LOUISVILLE, Ky. — A Kentucky woman filed a class-action lawsuit challenging two Kentucky abortion bans.

The suit, filed in a state court in Louisville, claims Kentucky’s near-total ban on abortion violates the rights to privacy and self-determination. 

What You Need To Know

  • A pregnant woman in Kentucky has filed a lawsuit demanding the right to an abortion

  • The suit, filed in state court in Louisville, says Kentucky’s near-total prohibition against abortion violates the plaintiff’s rights to privacy and self-determination under the state constitution

  • The plaintiff, identified as Jane Doe, is about eight weeks pregnant and is seeking class-action status to include other Kentuckians who are or will become pregnant and want to have an abortion

The pregnant woman, identified as Jane Doe, is eight weeks pregnant and wants to end her pregnancy but can’t do so legally because of the state’s abortion laws.
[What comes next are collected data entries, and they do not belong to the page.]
(* ===== verification/UdpFacts.v ===== *)
(** * Indices and scans of primitive tables agree with the rows

    Codes of digits, loops that set what no earlier row set, and that the dense
    indices, the encoded rows and the step functions give what the first
    matching row of the table says. *)

From Stdlib Require Import ZArith Lia Ascii String.
From stdpp Require Import base list strings sets.
From S2P Require Import Prelude Udp.
Open Scope nat_scope.
Open Scope list_scope.

(** ** Codes *)

Definition digits (n : nat) (l : list nat) : Prop := length l = n /\ Forall (fun d => d < 3) l.

Lemma udp_code_snoc l d : udp_code (l ++ [d]) = udp_code l * 3 + d.
Proof. unfold udp_code. by rewrite fold_left_app. Qed.

Lemma digits_snoc n l : digits (S n) l -> exists l' d, l = l' ++ [d] /\ digits n l' /\ d < 3.
Proof.
  intros [Hl Hf]. destruct l as [| d l' _] using rev_ind; [done |]. rewrite length_app in Hl. cbn in Hl.
  apply Forall_app in Hf as [Hf Hd]. apply Forall_cons in Hd as [Hd _]. exists l', d. split_and!; [done | split; [lia | done] | done].
Qed.

Lemma udp_code_bound n l : digits n l -> udp_code l < 3 ^ n.
Proof.
  revert l. induction n as [| n IH]; intros l Hl.
  - destruct l; [cbn; lia | by destruct Hl].
  - apply digits_snoc in Hl as (l' & d & -> & Hl & Hd). apply IH in Hl. rewrite udp_code_snoc, Nat.pow_succ_r'. lia.
Qed.

Lemma udp_code_inj n a b : digits n a -> digits n b -> udp_code a = udp_code b -> a = b.
Proof.
  revert a b. induction n as [| n IH]; intros a b Ha Hb E.
  - destruct Ha as [Ha _], Hb as [Hb _]. by destruct a, b.
  - apply digits_snoc in Ha as (a' & x & -> & Ha & Hx). apply digits_snoc in Hb as (b' & y & -> & Hb & Hy).
    rewrite !udp_code_snoc in E. assert (x = y) as <- by lia. f_equal. apply IH; [done | done | lia].
Qed.

(** A digit of a code. *)
Lemma udp_code_digit n l k d : digits n l -> l !! k = Some d -> udp_code l / 3 ^ (n - 1 - k) mod 3 = d.
Proof.
  revert l k d. induction n as [| n IH]; intros l k d Hl Hk; [by destruct l; [| destruct Hl] |].
  apply digits_snoc in Hl as (l' & x & -> & Hl & Hx). rewrite udp_code_snoc. pose proof (proj1 Hl) as Hlen.
  destruct (decide (k < n)) as [Hlt | Hge].
  - rewrite lookup_app_l in Hk by lia. replace (S n - 1 - k) with (S (n - 1 - k)) by lia.
    rewrite Nat.pow_succ_r', <- Nat.Div0.div_div. replace ((udp_code l' * 3 + x) / 3) with (udp_code l'); [by apply IH |].
    rewrite Nat.add_comm, Nat.div_add by lia. rewrite Nat.div_small by lia. lia.
  - assert (k = n) as ->. { apply lookup_lt_Some in Hk. rewrite length_app in Hk. cbn in Hk. lia. }
    rewrite lookup_app_r, Hlen, Nat.sub_diag in Hk by lia. injection Hk as <-.
    replace (S n - 1 - n) with 0 by lia. cbn [Nat.pow]. rewrite Nat.div_1_r, Nat.add_comm, Nat.Div0.mod_add.
    by apply Nat.mod_small.
Qed.

(** Changing a digit. *)
Lemma udp_code_insert n l k d d' : digits n l -> d' < 3 -> l !! k = Some d ->
  digits n (<[k := d']> l) /\ udp_code (<[k := d']> l) + d * 3 ^ (n - 1 - k) = udp_code l + d' * 3 ^ (n - 1 - k).
Proof.
  revert l k d. induction n as [| n IH]; intros l k d Hl Hd' Hk; [by destruct l; [| destruct Hl] |].
  apply digits_snoc in Hl as (l' & x & -> & Hl & Hx). pose proof (proj1 Hl) as Hlen.
  destruct (decide (k < n)) as [Hlt | Hge].
  - rewrite lookup_app_l in Hk by lia. rewrite insert_app_l by lia. destruct (IH l' k d Hl Hd' Hk) as [[Hl1 Hl2] E]. split.
    + split; [rewrite length_app, Hl1; cbn; lia | apply Forall_app_2; [done | by constructor]].
    + rewrite !udp_code_snoc. replace (S n - 1 - k) with (S (n - 1 - k)) by lia. rewrite Nat.pow_succ_r'. lia.
  - assert (k = n) as ->. { apply lookup_lt_Some in Hk. rewrite length_app in Hk. cbn in Hk. lia. }
    rewrite lookup_app_r, Hlen, Nat.sub_diag in Hk by lia. injection Hk as ->.
    rewrite insert_app_r_alt, Hlen, Nat.sub_diag by lia. cbn [list_insert]. change (<[0:=d']> [d]) with [d']. split.
    + split; [rewrite length_app, Hlen; cbn; lia | apply Forall_app_2; [apply Hl | by constructor]].
    + rewrite !udp_code_snoc. replace (S n - 1 - n) with 0 by lia. cbn [Nat.pow]. lia.
Qed.

Lemma states_of_in f v : v ∈ states_of f <-> matches f v = true.
Proof.
  unfold states_of. rewrite list_elem_of_In, filter_In, in_seq. unfold matches. rewrite andb_true_iff, Nat.ltb_lt. naive_solver lia.
Qed.

Lemma matches_small f v : matches f v = true -> v < 3.
Proof. unfold matches. rewrite andb_true_iff, Nat.ltb_lt. tauto. Qed.

Lemma fields_match_snoc fs f vs v : length fs = length vs ->
  fields_match (fs ++ [f]) (vs ++ [v]) = fields_match fs vs && matches f v.
Proof. intros H. unfold fields_match. rewrite zip_with_app by done. rewrite forallb_app. cbn. by rewrite andb_true_r. Qed.

Lemma level_codes_in fields c :
  c ∈ level_codes fields <-> exists l, digits (length fields) l /\ fields_match fields l = true /\ c = udp_code l.
Proof.
  revert c. induction fields as [| f fields IH] using rev_ind; intros c.
  - unfold level_codes. cbn. rewrite list_elem_of_singleton. split.
    + intros ->. exists []. by repeat split.
    + intros (l & [Hl _] & _ & ->). by destruct l.
  - unfold level_codes in *. rewrite fold_left_app. cbn [fold_left]. unfold extend_codes.
    rewrite list_elem_of_In, in_concat. setoid_rewrite in_map_iff. rewrite length_app, Nat.add_1_r. split.
    + intros (codes & (v & <- & Hv%list_elem_of_In%states_of_in) & (p & <- & Hp%list_elem_of_In%IH)%in_map_iff).
      destruct Hp as (l & [Hl Hf] & Hm & ->). exists (l ++ [v]). pose proof (matches_small _ _ Hv). split; [| split].
      * split; [rewrite length_app, Hl; cbn; lia | apply Forall_app_2; [done | by constructor]].
      * by rewrite fields_match_snoc, Hm, Hv.
      * by rewrite udp_code_snoc.
    + intros (l & Hl & Hm & ->). apply digits_snoc in Hl as (l' & v & -> & Hl & Hv). pose proof (proj1 Hl) as Hlen.
      rewrite fields_match_snoc in Hm by done. apply andb_prop in Hm as [Hm Hmv]. eexists. split.
      * exists v. split; [done |]. by apply list_elem_of_In, states_of_in.
      * apply in_map_iff. exists (udp_code l'). rewrite udp_code_snoc. split; [done |].
        apply list_elem_of_In, IH. by exists l'.
Qed.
She is seeking class-action status to inclue other Kentuckians who are or will be come pregnant and want to have an abortion.
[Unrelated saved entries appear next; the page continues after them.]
(** ** The claims about [get_moments] and [apply_kernel] *)

Lemma get_moments_doubling_is_direct_witness :
  hermitian 2 example_H /\ (1 <= 2)%nat /\
  moments_of_probe example_H (2 * 2) example_probe
  = Ok (map (direct_moment example_H example_probe) (seq 0 (2 * 2))).
Proof.
  split; [exact example_H_hermitian|]. split; [lia|].
  apply (proj1 (get_moments_doubling_is_direct 2 example_H 2
                  example_H_hermitian ltac:(lia))).
  reflexivity.
Defined.

Lemma get_moments_two_witness :
  hermitian 2 example_H /\
  moments_of_probe example_H 2 example_probe
  = Ok [RtoC (norm2 example_probe);
        RtoC (re (inner example_probe (matvec example_H example_probe)))].
Proof.
  split; [exact example_H_hermitian|].
  apply (proj1 (proj2 (get_moments_two 2 example_H example_H_hermitian))).
  reflexivity.
Defined.

Lemma get_moments_odd_last_zero_witness :
  square 2 example_H /\ Nat.odd 5 = true /\ (3 <= 5)%nat /\
  exists mu s',
    get_moments example_H 5 2 example_rng = Ok (mu, s') /\
    length mu = 5%nat /\ nth (5 - 1) mu C0 = C0.
Proof.
  split; [exact (proj1 example_H_hermitian)|].
  split; [reflexivity|]. split; [lia|].
  apply (proj2 (get_moments_odd_last_zero 2 example_H 5 example_rng
                  (proj1 example_H_hermitian) eq_refl ltac:(lia))).
Defined.

(** C2.  On a batch of rows of [num_moments] entries, with a kernel of
    [num_moments] weights or none, a non-negative [extra_points] and a
    transform that keeps the length, [apply_kernel] returns [num_points
    = extra_points + num_moments] abscissas and densities: moment [k] is
    the sum over the rows of its real part, divided by [num_vecs] and by
    [dimension], times the kernel's weight when there is a kernel; the
    moments are padded with zeros to [num_points] and transformed;
    [ek j = cos (PI (j + 0.5) / num_points)] and
    [rho j = smooth_moments j / (PI sqrt (1 - (ek j)^2))]. *)
Theorem apply_kernel_reconstructs (dctIII : list R -> list R)
    (rows : list (list C)) (kernel : option (list R))
    (dimension num_moments num_vecs : nat) (extra_points : Z) :
  Forall (fun r => length r = num_moments) rows ->
  match kernel with Some ker => length ker = num_moments | None => True end ->
  (0 <= extra_points)%Z ->
  (forall v, length (dctIII v) = length v) ->
  let num_points := Z.to_nat (extra_points + Z.of_nat num_moments) in
  let mu k :=
    (fold_right (fun r acc => re (nth k r C0) + acc) 0 rows
     / INR num_vecs / INR dimension)%R in
  let damped k :=
    match kernel with Some ker => (mu k * nth k ker 0)%R | None => mu k end in
  let smooth_moments :=
    dctIII (map (fun k => if k <? num_moments then damped k else 0%R)
                (seq 0 num_points)) in
  exists ek rho,
    apply_kernel dctIII (Batch2 num_moments rows) kernel dimension
      num_moments num_vecs extra_points = Ok (ek, rho) /\
    length ek = num_points /\ length rho = num_points /\
    forall j, (j < num_points)%nat ->
      nth j ek 0%R = cos (PI * (INR j + 0.5) / INR num_points) /\
      nth j rho 0%R
      = (nth j smooth_moments 0 / (PI * sqrt (1 - nth j ek 0 ^ 2)))%R.
Proof.
  intros Hrows Hker Hep Hdct num_points mu damped smooth_moments.
  rewrite (apply_kernel_ok dctIII rows kernel dimension num_moments num_vecs
             extra_points Hrows Hker Hep Hdct).
  unfold reconstruct. fold num_points.
  eexists. eexists. split; [reflexivity|].
  split; [rewrite length_map; apply length_seq|].
  split; [rewrite length_map; apply length_seq|].
  intros j Hj. rewrite !nth_map_seq by exact Hj.
  split; reflexivity.
Qed.

Lemma apply_kernel_reconstructs_witness :
  exists ek rho,
    apply_kernel (fun v => v) (Batch2 2 [example_probe]) (Some [1; 1]%R)
      2 2 1 1 = Ok (ek, rho) /\
    length ek = 3%nat /\ length rho = 3%nat.
Proof.
  destruct (apply_kernel_reconstructs (fun v => v) [example_probe]
              (Some [1; 1]%R) 2 2 1 1
              ltac:(repeat constructor) eq_refl ltac:(lia)
              (fun v => eq_refl))
    as (ek & rho & E & Lek & Lrho & _).
  exists ek, rho. repeat split; assumption.
Defined.

(** C4, as stated, fails: with the odd [num_moments = 5] the moment
    engine raises nothing. *)
Lemma get_moments_odd_not_refused :
  Nat.odd 5 = true /\
  raises (get_moments example_H 5 2 example_rng) = false.
Proof.
  split; [reflexivity|].
  rewrite (get_moments_ok 2 example_H 5 example_rng
             (proj1 example_H_hermitian) ltac:(lia)).
  reflexivity.
Qed.

(** [apply_kernel] is lines 79-85, then the zero array, the slice
    assignment and the rest. *)
Lemma apply_kernel_stages (dctIII : list R -> list R) (moments : batch)
    (kernel : option (list R)) (dimension num_moments num_vecs : nat)
    (extra_points : Z) :
  apply_kernel dctIII moments kernel dimension num_moments num_vecs
    extra_points
  = (m <- damped_moments moments kernel dimension num_vecs ;;
     mu_ext <- real_zeros (extra_points + Z.of_nat num_moments) ;;
     mu_ext <- set_prefix mu_ext num_moments m ;;
     rho <- broadcast2 Rdiv (dctIII mu_ext)
              (map (fun e => PI * sqrt (1 - e ^ 2))%R
                 (map (fun p => cos (PI * (p + 0.5)
                                     / IZR (extra_points
                                            + Z.of_nat num_moments)))
                    (arange (extra_points + Z.of_nat num_moments)))) ;;
     Ok (map (fun p => cos (PI * (p + 0.5)
                            / IZR (extra_points + Z.of_nat num_moments)))
           (arange (extra_points + Z.of_nat num_moments)), rho)).
Proof. reflexivity. Qed.

(** Where the moments have [n >= 2] entries per row, lines 79-85 fail
    exactly when the kernel does not broadcast. *)
Lemma damped_moments_cases (rows : list (list C)) (kernel : option (list R))
    (dimension n num_vecs : nat) :
  Forall (fun r => length r = n) rows -> (2 <= n)%nat ->
  (damped_moments (Batch2 n rows) kernel dimension num_vecs
     = Raise ValueError /\
   exists ker, kernel = Some ker /\ length ker <> n /\ length ker <> 1%nat)
  \/
  (exists m,
     damped_moments (Batch2 n rows) kernel dimension num_vecs = Ok (Vec m) /\
     length m = n /\
     (kernel = None \/
      exists ker, kernel = Some ker /\
                  (length ker = n \/ length ker = 1%nat))).
Proof.
  intros Hrows Hn. unfold damped_moments.
  rewrite (sum_real_axis0_rows n rows Hrows). cbn [arr_div].
  set (v := map _ (map _ (map _ (seq 0 n)))).
  assert (Lv : length v = n)
    by (unfold v; rewrite !length_map; apply length_seq).
  destruct kernel as [ker|].
  - cbn [arr_mul]. unfold broadcast2.
    destruct (Nat.eqb_spec (length v) (length ker)) as [El|Nl].
    + right. eexists. split; [reflexivity|].
      split; [rewrite map2_length; lia|].
      right. exists ker. split; [reflexivity|]. left. lia.
    + destruct v as [|x [|x' v]]; simpl in Lv; try lia.
      destruct ker as [|y [|y' ker]].
      * left. split; [reflexivity|]. exists []. simpl. repeat split; lia.
      * right. eexists. split; [reflexivity|].
        split; [rewrite length_map; exact Lv|].
        right. exists [y]. split; [reflexivity|]. right. reflexivity.
      * left. split; [reflexivity|]. exists (y :: y' :: ker).
        split; [reflexivity|]. simpl in *. split; lia.
  - right. exists v. split; [reflexivity|]. split; [exact Lv|].
    left. reflexivity.
Qed.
“This is my decision — not the government’s or any other person’s,” the plaintiff said in a news release Friday issued by the American Civil Liberties Union, one of the groups backing her challenge. “I am bringing this lawsuit because I firmly believe that everyone should have the ability to make their own decisions about their pregnancies.”

Spectrum News 1 reached out to Attorney General Daniel Cameron, R-Ky., and his office said, “The Attorney General’s office is reviewing the complaint.”

Addia Wuchner, executive director for Kentucky Right to Life said they are reviewing the lawsuit and “We have always supported and will continue to support the dignity and value of all life, particularly the humanity and the protection of all unborn children.” 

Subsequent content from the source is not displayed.